Records follow. Copy every line with "JObject".

▸ Input material:
——
(** What is read along the path of a default once the defaults are
    written: later defaults are the same definition again, or go to
    paths apart from it. *)
Lemma materialize_keeps p c fs D raw :
  (forall d, In d fs -> Default d <> GNil ->
     d = D \/ apart (pathKeys (defaultPath p (Key D)))
                    (pathKeys (defaultPath p (Key d)))) ->
  raw = toJSON (Default D) ->
  getComponents (map lit (pathKeys (defaultPath p (Key D))))
                (rootOf (bufferText c)) = Some raw ->
  getComponents (map lit (pathKeys (defaultPath p (Key D))))
                (rootOf (bufferText (materialize p c fs))) = Some raw.
Proof.
  intros Hall ->. revert c. induction fs as [|d fs IH]; intros c Hc; simpl;
    [assumption|].
  destruct (isNil (Default d)) eqn:Hnil; cbn [negb].
  - apply IH; [|assumption]. intros d' Hd'. apply Hall. right. assumption.
  - apply IH; [intros d' Hd'; apply Hall; right; assumption|].
    cbn [bufferText rootOf].
    destruct (Hall d (or_introl eq_refl)) as [->|Hap].
    + intros E. rewrite E in Hnil. discriminate.
    + apply getComponents_setComponents.
    + rewrite getComponents_setComponents_apart by assumption. assumption.
Qed.

Lemma materialize_writes p c fs D :
  In D fs -> Default D <> GNil ->
  (forall d, In d fs -> Default d <> GNil ->
     d = D \/ apart (pathKeys (defaultPath p (Key D)))
                    (pathKeys (defaultPath p (Key d)))) ->
  emptyBuffer (materialize p c fs) = false
  /\ getComponents (map lit (pathKeys (defaultPath p (Key D))))
                   (rootOf (bufferText (materialize p c fs)))
     = Some (toJSON (Default D)).
Proof.
  intros HD Hdef. revert c. induction fs as [|d fs IH]; intros c Hall;
    [destruct HD|].
  simpl. destruct HD as [->|HD].
  - destruct (isNil (Default D)) eqn:Hnil;
      [destruct (Default D); try discriminate; congruence|].
    cbn [negb]. split.
    + apply materialize_nonempty. reflexivity.
    + apply materialize_keeps; [|reflexivity|].
      * intros d' Hd'. apply Hall. right. assumption.
      * cbn [bufferText rootOf]. apply getComponents_setComponents.
  - destruct (negb (isNil (Default d)));
      apply IH; try assumption; intros d' Hd'; apply Hall; right; assumption.
Qed.

(** The first [getConfig] of a provider without a file: the defaults
    are written, and the buffer holds them. *)
Lemma getConfig_fresh fuel p w :
  fresh p ->
  (forall d, In d (fields p) -> Default d <> GNil ->
     validateSet p (Key d) (Default d) = None
     /\ defaultPath p (Key d) <> ""
     /\ noWildcards (defaultPath p (Key d)) = true) ->
  exists p',
    getConfig (S fuel) p w
    = Returns (bufferText (materialize p None (fields p))) p' w
    /\ cfg p' = materialize p None (fields p)
    /\ dirty p' = false
    /\ frame p w p' w.
Proof.
  intros (Hcfg & Hfn & Hmu & Hsd) Hall.
  unfold getConfig, getConfigWith.
  unfold bind at 1. unfold getProvider at 1. unfold bind at 1.
  rewrite Hsd, Hcfg. cbn [negb andb orb].
  unfold bind at 1. unfold nonEmpty. rewrite Hfn. cbn [String.eqb negb].
  unfold ret at 1. unfold bind at 1. unfold getProvider at 1.
  unfold bind at 1. rewrite Hcfg. cbn [emptyBuffer].
  unfold bind at 1. unfold modify at 1. unfold bind at 1.
  unfold setDefaultConfigWith. unfold bind at 1. unfold getProvider at 1.
  assert (F0 : sameSetup p (with_settingDefaults true p))
    by (repeat split).
  destruct (setDefaults_materialize fuel (fields p)
              (with_settingDefaults true p) w eq_refl Hmu Hfn)
    as (q' & Hloop & Hq' & F).
  { intros d Hd Hdef. rewrite (validateSet_setup _ _ _ _ F0).
    rewrite (defaultPath_setup _ _ _ F0). apply Hall; assumption. }
  cbn [fields with_settingDefaults] in Hloop |- *. rewrite Hloop.
  unfold modify, bind, getProvider, ret. cbn.
  assert (Hc : cfg q' = materialize p None (fields p)).
  { rewrite Hq'. cbn [cfg with_settingDefaults].
    rewrite (materialize_setup _ _ _ _ F0), Hcfg. reflexivity. }
  rewrite Hc.
  eexists. split; [reflexivity|]. split; [exact Hc|].
  split; [reflexivity|].
  destruct F. cbn in *. split; cbn; congruence.
Qed.

(** C3 (as amended): on a fresh provider without a backing file, when
    every default passes the validation of its key and goes to a plain
    path, and the other defaults go to paths apart from the one of [D],
    the first [Get] of the key of [D] returns the default of [D] as
    JSON gives it back (the default itself for booleans and strings),
    unless an environment variable overrides the key. *)
Theorem Get_default_on_fresh_provider (fuel : nat) (p : ConfigProvider)
  (w : World) (D : FieldDefinition) :
  fresh p ->
  In D (fields p) -> Default D <> GNil ->
  envOverride p w (Key D) = None ->
  (forall d, In d (fields p) -> Default d <> GNil ->
     validateSet p (Key d) (Default d) = None
     /\ plainPath (defaultPath p (Key d)) = true
     /\ (d = D \/ apart (pathKeys (defaultPath p (Key D)))
                        (pathKeys (defaultPath p (Key d))))) ->
  exists p',
    Get (S fuel) (Key D) p w
    = Returns (Value (toJSON (Default D)), None) p' w
    /\ (exactInJSON (Default D) = true
        -> Value (toJSON (Default D)) = Default D).
Proof.
  intros Hfresh HD Hdef Henv Hall.
  destruct (getConfig_fresh fuel p w Hfresh) as (p' & Hg & _ & _ & _).
  { intros d Hd Hdd. destruct (Hall d Hd Hdd) as (Hv & Hp & _).
    split; [assumption|]. split;
      [apply plainPath_nonempty|apply plainPath_noWildcards]; assumption. }
  destruct (materialize_writes p None (fields p) D HD Hdef) as [Hne Hget].
  { intros d Hd Hdd. apply (Hall d Hd Hdd). }
  exists p'. split; [|apply exactInJSON_Value].
  unfold Get. rewrite GetWithScope_unfold, Henv, Hg.
  fold (defaultPath p (Key D)).
  destruct (materialize p None (fields p)) as [[j|]|]; try discriminate.
  cbn [bufferText rootOf] in *. unfold gjson_Get.
  rewrite (literal_components (parsePath (defaultPath p (Key D)))).
  - fold (pathKeys (defaultPath p (Key D))). rewrite Hget. reflexivity.
  - apply parsePath_noWildcards, plainPath_noWildcards.
    apply (Hall D HD Hdef).
Qed.

Lemma Get_default_on_fresh_provider_witness :
  exists p',
    Get 1 "region" sampleProvider emptyWorld
    = Returns (Value (toJSON (GString "us")), None) p' emptyWorld
    /\ (exactInJSON (GString "us") = true
        -> Value (toJSON (GString "us")) = GString "us").
Proof.
  apply (Get_default_on_fresh_provider 0 sampleProvider emptyWorld regionField).
  - repeat split.
  - left. reflexivity.
  - discriminate.
  - reflexivity.
  - intros d [<-|[<-|[]]] Hd.
    + split; [reflexivity|]. split; [reflexivity|]. left. reflexivity.
    + exfalso. apply Hd. reflexivity.
Defined.

(** C3, counterexample: a default that is an int comes back as a
    float64. *)
Lemma defaultsAsStated_fails_on_int :
  ~ defaultsAsStated 1 [retriesField] emptyWorld.
Proof.
  intros H.
  destruct (H (with_fields [retriesField] zeroProvider) retriesField
              eq_refl (or_introl eq_refl)) as (p' & w' & Hget).
  - discriminate.
  - reflexivity.
  - vm_compute in Hget. discriminate.
Qed.

(** ** Wildcards in keys *)

(** C4: only [SetWithScope] escapes the wildcards of the path.  On a
    document with the keys [ab] and [a*], a set of the key [a*] writes
    the member [a*], but a get of [a*] reads the member [ab], which the
    pattern matches first, and not what the escaped path names; and
    [RemoveScope] of [a*] is refused by sjson where the escaped path
    removes the member. *)
Theorem wildcards_escaped_by_SetWithScope_only :
  Set' 1 "a*" (GString "z") wildcardProvider emptyWorld
  = Returns None
      (with_dirty true
         (with_cfg (Some (Some (JObject [("ab", JString "x");
                                         ("a*", JString "z")])))
            zeroProvider))
      emptyWorld
  /\ Get 1 "a*" wildcardProvider emptyWorld
     = Returns (GString "x", None) wildcardProvider emptyWorld
  /\ getFromConfig 1 "a*" wildcardProvider emptyWorld
     <> getFromConfig_escaped 1 "a*" wildcardProvider emptyWorld
  /\ RemoveScope 1 "a*" wildcardProvider emptyWorld
     = Returns (Some (SjsonError "wildcard characters not allowed in path"))
               wildcardProvider emptyWorld
  /\ RemoveScope_escaped 1 "a*" wildcardProvider emptyWorld
     = Returns None
         (with_dirty true
            (with_cfg (Some (Some (JObject [("ab", JString "x")])))
               zeroProvider))
         emptyWorld.
Proof.
  split; [vm_compute; reflexivity|].
  split; [vm_compute; reflexivity|].
  split; [vm_compute; discriminate|].
  split; vm_compute; reflexivity.
Qed.

(** ** Registration *)

Lemma register_two d1 d2 :
  register [d1; d2] =
  if negb (CaseSensitive d2) && EqualFold (Key d1) (Key d2)
  then (None, Some (duplicateKeyError d2))
  else (Some (with_fields [d1; d2] zeroProvider), None).
Proof.
  unfold register, NewConfigProvider, WithFieldDefinitions. cbn.
  rewrite andb_false_r. cbn. rewrite orb_false_r.
  destruct (negb (CaseSensitive d2) && EqualFold (Key d1) (Key d2));
    reflexivity.
Qed.

(** C5 (as amended): two case-insensitive definitions whose keys
    case-fold to the same string are refused with the duplicate-key
    error in either order; a case-insensitive definition followed by a
    case-sensitive one with the same case-folded key is registered, and
    in the other order the case-insensitive one is refused. *)
Theorem registration_of_case_folded_keys (d1 d2 : FieldDefinition) :
  EqualFold (Key d1) (Key d2) = true ->
  CaseSensitive d1 = false ->
  (CaseSensitive d2 = false ->
     register [d1; d2] = (None, Some (duplicateKeyError d2))
     /\ register [d2; d1] = (None, Some (duplicateKeyError d1)))
  /\ (CaseSensitive d2 = true ->
      register [d1; d2] = (Some (with_fields [d1; d2] zeroProvider), None)
      /\ register [d2; d1] = (None, Some (duplicateKeyError d1))).
Proof.
  intros Hfold H1. rewrite !register_two, H1.
  rewrite (EqualFold_sym (Key d2)), Hfold.
  split; intros ->; split; reflexivity.
Qed.

Lemma registration_of_case_folded_keys_witness :
  (CaseSensitive (sampleField "REGION" "" GNil true None) = false ->
     register [regionField; sampleField "REGION" "" GNil true None]
     = (None, Some (duplicateKeyError (sampleField "REGION" "" GNil true None)))
     /\ register [sampleField "REGION" "" GNil true None; regionField]
        = (None, Some (duplicateKeyError regionField)))
  /\ (CaseSensitive (sampleField "REGION" "" GNil true None) = true ->
      register [regionField; sampleField "REGION" "" GNil true None]
      = (Some (with_fields [regionField; sampleField "REGION" "" GNil true None]
                 zeroProvider), None)
      /\ register [sampleField "REGION" "" GNil true None; regionField]
         = (None, Some (duplicateKeyError regionField))).
Proof.
  apply (registration_of_case_folded_keys regionField
           (sampleField "REGION" "" GNil true None)); reflexivity.
Defined.

(** C5, counterexample: a case-sensitive definition followed by a
    case-insensitive one with the same case-folded key is refused. *)
Lemma mixedCaseAsStated_fails :
  ~ mixedCaseAsStated (sampleField "REGION" "" GNil true None) regionField.
Proof.
  intros H. destruct (H eq_refl eq_refl eq_refl) as [H1 _].
  vm_compute in H1. discriminate.
Qed.

(** ** Scopes *)



(** ** Unregistered keys *)

Lemma canonicalKey_unregistered p key :
  getFieldDefinition p key = None -> canonicalKey p key = key.
Proof. unfold canonicalKey. intros ->. reflexivity. Qed.

Lemma envOverride_unregistered p w key :
  getFieldDefinition p key = None -> envOverride p w key = None.
Proof. unfold envOverride. intros ->. reflexivity. Qed.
——
▸ Written reply:
         (with_cfg (Some (Some (JObject [("ab", JString "x");
            (with_cfg (Some (Some (JObject [("ab", JString "x")])))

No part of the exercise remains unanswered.